Die hilfreichsten Kundenrezensionen

92 von 95 Kunden fanden die folgende Rezension hilfreich Von A. Zanker TOP 500 REZENSENT am 14. April 2011
Format: Gebundene Ausgabe
Es ist nicht neu, dass Traumas oder schwere Erlebnisse oft ein halbes Leben brauchen, bis sie für ihre Umwelt oder Umgebung sichtbar werden, oder diese Menschen sich trauen, damit in die offene Begegnung gehen und andere an ihrem Schicksal teilhaben lassen wollen.
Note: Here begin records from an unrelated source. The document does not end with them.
(* ===== verification/ConcurrentOrder.v ===== *)
(** * The calls of a schedule take effect one after the other

    The account of [ConcurrentFacts] without any assumption: what a writer does
    inside the lock ends as the whole call of [Service] would have ended, and what
    a reader has found out stays true while others read. *)

From S2P Require Import Prelude GoTime GoHeap GoStrconv GoJson Model Engine LogRecord Service.
From S2P Require Import Concurrent ConcurrentFacts.
From S2P Require Wal.
From Stdlib Require Import Ascii.

Import Wal (WAL, File).

Local Open Scope Z_scope.

(** ** Promotion does not change the number of messages *)

Lemma promote_loop_byID fuel q now q' : promote_loop fuel q now = Some q' →
  q_byID q' = q_byID q ∧ Mode q' = Mode q.
Proof.
  revert q. induction fuel as [|fuel IH]; intros q; [done|]. cbn [promote_loop].
  destruct (dh_items (q_delayed q)) as [|top l]; [by intros [= <-]|].
  destruct (q_mem q !! top) as [it|]; [|done]. cbn [mbind option_bind].
  destruct (negb _); [by intros [= <-]|]. unfold delayed_Pop, ready_Push.
  destruct (Heap.Pop _) as [[p s]|]; [|done]. cbn [mbind option_bind].
  destruct (Heap.Push _ _) as [s'|]; [|done]. cbn [mbind option_bind].
  intros Hq. destruct (IH _ Hq) as [-> ->]. done.
Qed.

Lemma Snapshot_Len q now limit v q' : Engine.Snapshot q now limit = Some (v, q') → Len q' = Len q.
Proof.
  unfold Engine.Snapshot, promoteLocked, Len. destruct (promote_loop _ q now) as [q1|] eqn:Hp; [|done].
  cbn [mbind option_bind]. destruct (orderedMessages _ (rh_items _) _ _) as [[? ?]|]; [|done]. cbn [mbind option_bind].
  destruct (orderedMessages _ _ _ _) as [[? ?]|]; [|done]. cbn [mbind option_bind]. intros [= _ <-].
  by destruct (promote_loop_byID _ _ _ _ Hp) as [-> _].
Qed.

Lemma AvailableLen_Len q now n q' : AvailableLen q now = Some (n, q') → Len q' = Len q.
Proof.
  unfold AvailableLen, promoteLocked, Len. destruct (promote_loop _ q now) as [q1|] eqn:Hp; [|done].
  cbn [mbind option_bind]. intros [= _ <-]. by destruct (promote_loop_byID _ _ _ _ Hp) as [-> _].
Qed.

(** The two services are built in different ways from the same fields. *)
Ltac same_service :=
  unfold with_queue, with_seq, with_wal; cbn [mbind option_bind s_queue s_wal s_seq s_closed] in *; congruence.

Section theory.
Context `{LC : LogCodec}.

(** ** Calls in isolation *)

(** A call that entered at state [A] and stands at [w] now: whatever the rest of
    its steps get from the environment, it ends as the whole call would have
    ended on [A]. *)
Inductive completes (c : call) (A : QueueService * File) (w : writer) (s : QueueService) (f : File) : Prop :=
  completes_intro :
    (∀ i w' s' f', write_step i w s f = Some (inl w', s', f') → completes c A w' s' f') →
    (∀ i a s' f', write_step i w s f = Some (inr a, s', f') →
      ∃ o, op_call o = c ∧ perform o A = Some (a, (s', f'))) →
    completes c A w s f.

Definition entered (c : call) (w : writer) : Prop :=
  match w, c with
  | EnqueueIn req id, CallEnqueue req' => req' = req ∧ ∃ random, enqueue_prepare random req = Ok id
  | DequeueIn, CallDequeue | CloseIn, CallClose => True
  | _, _ => False
  end.

Lemma prepare_ok random req id : enqueue_prepare random req = Ok id →
  Validate req = None ∧ newUUID random = Ok id.
Proof.
  unfold enqueue_prepare. destruct (Validate req); [done|]. destruct (newUUID random); [|done].
  by intros [= ->].
Qed.

Lemma prepare_err random req e : enqueue_prepare random req = Err e →
  ∀ now io s f, Enqueue now random io req s f = Some (Err e, s, f).
Proof.
  unfold enqueue_prepare, Enqueue. destruct (Validate req); [by intros [= ->]|].
  destruct (newUUID random); [done|]. by intros [= <-].
Qed.

(** The message a request becomes in the state [s], and the call from there on. *)
Definition stamped (now : Time) (id : string) (req : EnqueueRequest) (s : QueueService) : Message :=
  MkMessage id (wrap_u64 (s_seq s + 1)) (r_Payload req) (r_Priority req) (UTC now)
    (Add (UTC now) (wrap_i64 (r_DelaySeconds req * Second))) StatusPending.

Lemma Enqueue_stamped now random id io req s f :
  enqueue_prepare random req = Ok id → s_closed s = false →
  Enqueue now random io req s f =
    match Wal.WriteEnqueue io (stamped now id req s) (s_wal s) f with
    | (Some e, wal, f) =>
        Some (Err e, MkService (s_queue s) wal (wrap_u64 (wrap_u64 (s_seq s + 1) - 1)) false, f)
    | (None, wal, f) =>
        q ← Push (s_queue s) (stamped now id req s);
        Some (Ok (stamped now id req s), MkService q wal (wrap_u64 (s_seq s + 1)) false, f)
    end.
Proof. intros [Hv Hu]%prepare_ok Hcl. unfold Enqueue, stamped. rewrite Hv, Hu, Hcl. reflexivity. Qed.

Lemma enqueue_completes req id random A : enqueue_prepare random req = Ok id →
  completes (CallEnqueue req) A (EnqueueIn req id) A.1 A.2.
Proof.
  intros Hid. destruct A as [s f]. cbn [fst snd].
  destruct (s_closed s) eqn:Hcl.
  - constructor; intros i1; cbn [write_step]; rewrite Hcl; [intros ? ? ? [=]|].
    intros a s' f' [= <- <- <-]. exists (OpEnqueue (i_now i1) random (i_append i1) req). split; [done|].
    cbn [perform]. unfold Enqueue. destruct (prepare_ok _ _ _ Hid) as [-> ->]. by rewrite Hcl.
  - constructor; intros i1; cbn [write_step]; rewrite Hcl; [|intros ? ? ? [=]].
    intros w' s' f' [= <- <- <-]. cbn [with_seq s_seq]. fold (stamped (i_now i1) id req s).
    pose proof (λ io, Enqueue_stamped (i_now i1) random id io req s f Hid Hcl) as Heq.
    constructor; intros i2; cbn [write_step with_seq s_wal]; specialize (Heq (i_append i2)); intros w2 s2 f2;
      destruct (Wal.WriteEnqueue _ _ _ _) as [[[e|] wal] f1]; intros [=]; subst.
    + constructor; intros i3; cbn [write_step]; intros w3 s3 f3 [=]. subst.
      exists (OpEnqueue (i_now i1) random (i_append i2) req). split; [done|].
      cbn [perform]. rewrite Heq. same_service.
    + constructor; intros i3; cbn [write_step with_seq with_wal s_queue]; intros w3 s3 f3;
        destruct (Push (s_queue s) _) as [q|] eqn:Hq; cbn [mbind option_bind] in *; intros [=]; subst.
      exists (OpEnqueue (i_now i1) random (i_append i2) req). split; [done|].
      cbn [perform]. rewrite Heq. same_service.
Qed.

Lemma dequeue_completes A : completes CallDequeue A DequeueIn A.1 A.2.
Proof.
  destruct A as [s f]. cbn [fst snd].
  destruct (s_closed s) eqn:Hcl.
  - constructor; intros i1; cbn [write_step]; rewrite Hcl; intros ? ? ? [=]. subst.
    exists (OpDequeue (i_now i1) (i_append i1)). split; [done|].
    cbn [perform]. unfold Dequeue. by rewrite Hcl.
  - constructor; intros i1; cbn [write_step]; rewrite Hcl; intros w1 s1 f1 [=]. subst.
    constructor; intros i2; cbn [write_step]; intros w2 s2 f2;
      destruct (Pop (s_queue s1) (UTC (i_now i1))) as [[[msg|] q]|] eqn:Hp; cbn [mbind option_bind]; intros [=]; subst.
    + constructor; intros i3; cbn [write_step with_queue s_wal]; intros w3 s3 f3;
        destruct (Wal.WriteDequeue _ _ _ _) as [[[e|] wal] f4] eqn:Hw; intros [=]; subst.
      * constructor; intros i4; cbn [write_step with_wal with_queue s_queue]; intros w5 s5 f5;
          destruct (Push q msg) as [q'|] eqn:Hq; cbn [mbind option_bind]; intros [=]; subst.
        exists (OpDequeue (i_now i1) (i_append i3)). split; [done|].
        cbn [perform]. unfold Dequeue. rewrite Hcl, Hp. cbn [mbind option_bind]. rewrite Hw, Hq. same_service.
      * exists (OpDequeue (i_now i1) (i_append i3)). split; [done|].
        cbn [perform]. unfold Dequeue. rewrite Hcl, Hp. cbn [mbind option_bind]. rewrite Hw. same_service.
    + exists (OpDequeue (i_now i1) (i_append i2)). split; [done|].
      cbn [perform]. unfold Dequeue. rewrite Hcl, Hp. same_service.
Qed.

Lemma close_completes A : completes CallClose A CloseIn A.1 A.2.
Proof.
  destruct A as [s f]. cbn [fst snd]. destruct (s_closed s) eqn:Hcl.
  - constructor; intros i1; cbn [write_step]; rewrite Hcl; intros ? ? ? [=]. subst.
    exists (OpClose (i_close i1)). split; [done|]. cbn [perform]. unfold Close. by rewrite Hcl.
  - constructor; intros i1; cbn [write_step]; rewrite Hcl; intros w1 s1 f1 [=]. subst.
    constructor; intros i2; cbn [write_step with_wal s_wal]; intros w2 s2 f2;
      destruct (Wal.Close (i_close i2) (s_wal s)) as [err wal] eqn:Hw; intros [=]; subst.
    exists (OpClose (i_close i2)). split; [done|]. cbn [perform]. unfold Close. by rewrite Hcl, Hw.
Qed.

Lemma entered_completes c w A : entered c w → completes c A w A.1 A.2.
Proof.
  destruct w, c; cbn [entered]; intros Hc; try (destruct Hc; fail).
  - destruct Hc as [-> [random Hid]]. by apply (enqueue_completes req id random).
  - apply dequeue_completes.
  - apply close_completes.
Qed.

(** What a reader has found out stays true while others read. *)
Definition observed (A : QueueService * File) (r : reader) : Prop :=
  match r with
  | SnapshotTimed _ now | StatsTimed now => UTC now = now
  | StatsCounted now total => UTC now = now ∧ total = Len (s_queue A.1)
  | _ => True
  end.

Definition happens (A : QueueService * File) (o : op) (a : answer) (B : QueueService * File) : Prop :=
  perform o A = Some (a, B).

Lemma observed_queue s f q r : Len q = Len (s_queue s) → observed (s, f) r → observed (with_queue s q, f) r.
Proof. destruct r; cbn [observed fst with_queue s_queue]; try done. by intros ->. Qed.

Lemma read_more A r i r' s' :
  observed A r → read_step i r A.1 A.2 = Some (inl r', s') →
  s' = A.1 ∧ reader_call r' = reader_call r ∧ observed A r'.
Proof.
  destruct A as [s f]. cbn [fst snd]. destruct r; cbn [read_step observed]; try done.
  - by intros _ [= <- <-].
  - by destruct (Engine.Snapshot _ _ _) as [[? ?]|].
  - by intros _ [= <- <-].
  - by intros ? [= <- <-].
  - by destruct (AvailableLen _ _) as [[? ?]|].
Qed.

Lemma read_ends A r i a s' :
  observed A r → read_step i r A.1 A.2 = Some (inr a, s') →
  ∃ o, op_call o = reader_call r ∧ happens A o a (s', A.2)
    ∧ ∃ q, Len q = Len (s_queue A.1) ∧ s' = with_queue A.1 q.
Proof.
  destruct A as [s f]. unfold happens. cbn [fst snd]. destruct r as [l|l now| |now|now total|l]; cbn [read_step observed]; try done.
  - intros Hu. destruct (Engine.Snapshot (s_queue s) now l) as [[v q]|] eqn:Hs; [|done]. intros [= <- <-].
    exists (OpSnapshot now l). split; [done|]. split.
    + cbn [perform]. unfold Snapshot. rewrite Hu, Hs. done.
    + exists q. split; [by eapply Snapshot_Len|done].
  - intros [Hu ->]. destruct (AvailableLen (s_queue s) now) as [[n q]|] eqn:Hs; [|done]. intros [= <- <-].
    exists (OpStats now). split; [done|]. split.
    + cbn [perform]. unfold Stats. rewrite Hu, Hs. done.
    + exists q. split; [by eapply AvailableLen_Len|done].
  - intros _ [= <- <-]. exists (OpWalTail (i_read i) l). split; [done|]. split; [done|].
    exists (s_queue s). by destruct s.
Qed.

(** ** The order of the calls *)

(** The calls one after the other, with their answers. *)
Fixpoint perform_all (l : list op) (st : QueueService * File) : option (list answer * (QueueService * File)) :=
  match l with
  | [] => Some ([], st)
  | o :: l =>
      '(a, st) ← perform o st;
      '(r, st) ← perform_all l st;
      Some (a :: r, st)
  end.

(** A call is invoked, takes effect once, as a call with these arguments, and
    responds with the answer it had then. *)
Definition call_history (l : list gevent) : Prop :=
  match l with
  | [] | [GInvoked _ _] => True
  | [GInvoked _ c; GCommitted _ o _] => op_call o = c
  | [GInvoked _ c; GCommitted _ o a; GResponded _ a'] => op_call o = c ∧ a' = a
  | _ => False
  end.

Lemma past_history t fr l : past t fr l → call_history l.
Proof.
  destruct fr as [[c p]|]; cbn [past]; [|by intros ->].
  destruct p; try (intros ->; exact I); intros (o & Ho & ->); cbn [call_history]; auto.
Qed.

Lemma perform_all_app l l' A r B r' C :
  perform_all l A = Some (r, B) → perform_all l' B = Some (r', C) → perform_all (l ++ l') A = Some (r ++ r', C).
Proof.
  revert A r. induction l as [|o l IH]; intros A r; cbn [perform_all app].
  - by intros [= <- <-] ->.
  - destruct (perform o A) as [[a A']|]; [|done]. cbn [mbind option_bind].
    destruct (perform_all l A') as [[r1 B1]|] eqn:Hl; [|done]. cbn [mbind option_bind].
    intros [= <- ->] H'. by rewrite (IH A' r1 Hl H').
Qed.

Lemma chain_perform A l B : chain happens A l B → perform_all l.*1 A = Some (l.*2, B).
Proof.
  induction 1 as [|l B o a C _ IH HP]; [done|]. rewrite !fmap_app. cbn [fmap list_fmap fst snd].
  eapply perform_all_app; [exact IH|]. cbn [perform_all]. unfold happens in HP. by rewrite HP.
Qed.

(** Whatever the schedule, and whatever the steps get from the environment. *)
Lemma schedule_order s f last l h k :
  schedule l (idle s f last) = Some (h, k) →
  ∃ H st, visible H = h
    ∧ linear fst snd (λ _ _, True) happens entered (λ A c w s f _, completes c A w s f)
        (λ A r _, observed A r) (s, f) k H st.
Proof.
  intros Hs.
  assert (stays fst snd (λ _ _, True) happens entered (λ A c w s f _, completes c A w s f)
    (λ A r _, observed A r) (s, f) [] k h) as (H & B & L & Hv); [|by exists H, B].
  apply (schedule_linear fst snd (λ _ _, True) happens entered (λ A c w s f _, completes c A w s f)
    (λ A r _, observed A r) (λ _ _, True) (λ _ _ _ _, True) (λ _ _ _, True)) with l (idle s f last) (s, f).
  - intros req i id _ Hid. split; [done|by exists (i_random i)].
  - exact I.
  - exact I.
  - intros [s1 f1] last1 req i e _ _ He. unfold happens. cbn [perform]. by rewrite (prepare_err _ _ _ He).
  - intros A c w last1 Hc _. by apply entered_completes.
  - intros A c w s1 f1 last1 i w' s' f' [Hgo _] _ _ Hw. split; [by eapply Hgo|exact I].
  - intros A c w s1 f1 last1 i a s' f' [_ Hend] _ _ Hw. destruct (Hend i a s' f' Hw) as (o & Ho & HP).
    by exists o, (s', f').
  - intros A r last1. by destruct r.
  - intros A r last1 i r' s' Hr _ _ Hs'. destruct (read_more A r i r' s' Hr Hs') as (-> & Hc & Hr'). done.
  - intros A r last1 i a s' Hr _ _ Hs'. destruct (read_ends A r i a s' Hr Hs') as (o & Ho & HP & q & Hq & ->).
    exists o, (with_queue A.1 q, A.2). split_and!; [done..|]. intros r2. destruct A. by apply observed_queue.
  - by apply (linear_idle fst snd (λ _ _, True) happens entered _ _ (s, f)).
  - clear Hs. generalize (idle s f last). induction l as [|x l IH]; intros k0; [done|]. cbn [allowed].
    split; [|destruct (act x k0) as [[? ?]|]; [apply IH|done]].
    destruct x as [|t i]; [done|]. unfold may. by destruct (k_calls k0 !! t) as [[? []]|].
  - done.
Qed.

(** The history of a schedule, with the instants at which its calls take effect. *)
Lemma schedule_sequential s f last l h k :
  schedule l (idle s f last) = Some (h, k) →
  ∃ H st, visible H = h ∧ (∀ t, call_history (of_call t H))
    ∧ perform_all (commits H).*1 (s, f) = Some ((commits H).*2, st)
    ∧ (mu_writer (k_mu k) = None → st = (k_svc k, k_file k)).
Proof.
  intros Hs. destruct (schedule_order s f last l h k Hs) as (H & st & Hv & L).
  exists H, st. split_and!; [done| |by eapply chain_perform, L|].
  - intros t. eapply past_history, (ln_past _ _ _ _ _ _ _ _ _ _ _ L).
  - intros Hn. pose proof (ln_state _ _ _ _ _ _ _ _ _ _ _ L) as HS. unfold state_ok, inside in HS.
    rewrite Hn in HS. cbn [mbind option_bind] in HS. destruct st, HS. cbn [fst snd] in *. congruence.
Qed.
End theory.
Juliane Koepcke tut dies nach 40 Jahren, nicht zuletzt, weil sie der Regisseur Werner Herzog schon vor 13 Jahren sehr behutsam mit ihrem tragischen Erlebnis konfrontieren sollte. Unter dem Titel "Schwingen der Hoffnung" hatte er gemeinsam mit der Autorin den Absturzort besucht und eine Doku-Film über den Flugzeugabsturz gedreht. Ihr Buch ist eine zutiefst berührende, erschütternde, auch traurige Lebensgeschichte, von einer Steh-Auf-Frau, die so unglaublich ist und dazu noch wahr ist, dass man es fast nicht glauben kann...

Sie erzählt von ihren Eltern, ihrem Vater, der sich in den fünfziger Jahren entscheidet, als Biologe in Südamerika zu arbeiten. Juliane Koepcke erzählt, unter welchen schwierigsten Bedingungen, dieser Mann damals sich aufmachte, um in jenem Land seinen beruflichen Traum zu verwirklichen, was ihm unglaubliche 1 1/2 Jahre Reisezeit abverlangte, unter Bedingungen, die man sich heute gar nicht mehr vorstellen kann. Denn damit beginnt ein Familienschicksal, eine Ehe eines Biologen-Ehepaares, dass sich in jene Gegend namens "Panguana" verlieben sollte, einer noch damals unberührten Amazonas-Regenwaldgegend in Peru, mit einer unglaublichen Tier- und Pflanzenwelt. Ihre Mutter ist Ornithologin, für die klar ist, dass sie entweder diesen Mann (ihren Vater) oder keinen heiratet.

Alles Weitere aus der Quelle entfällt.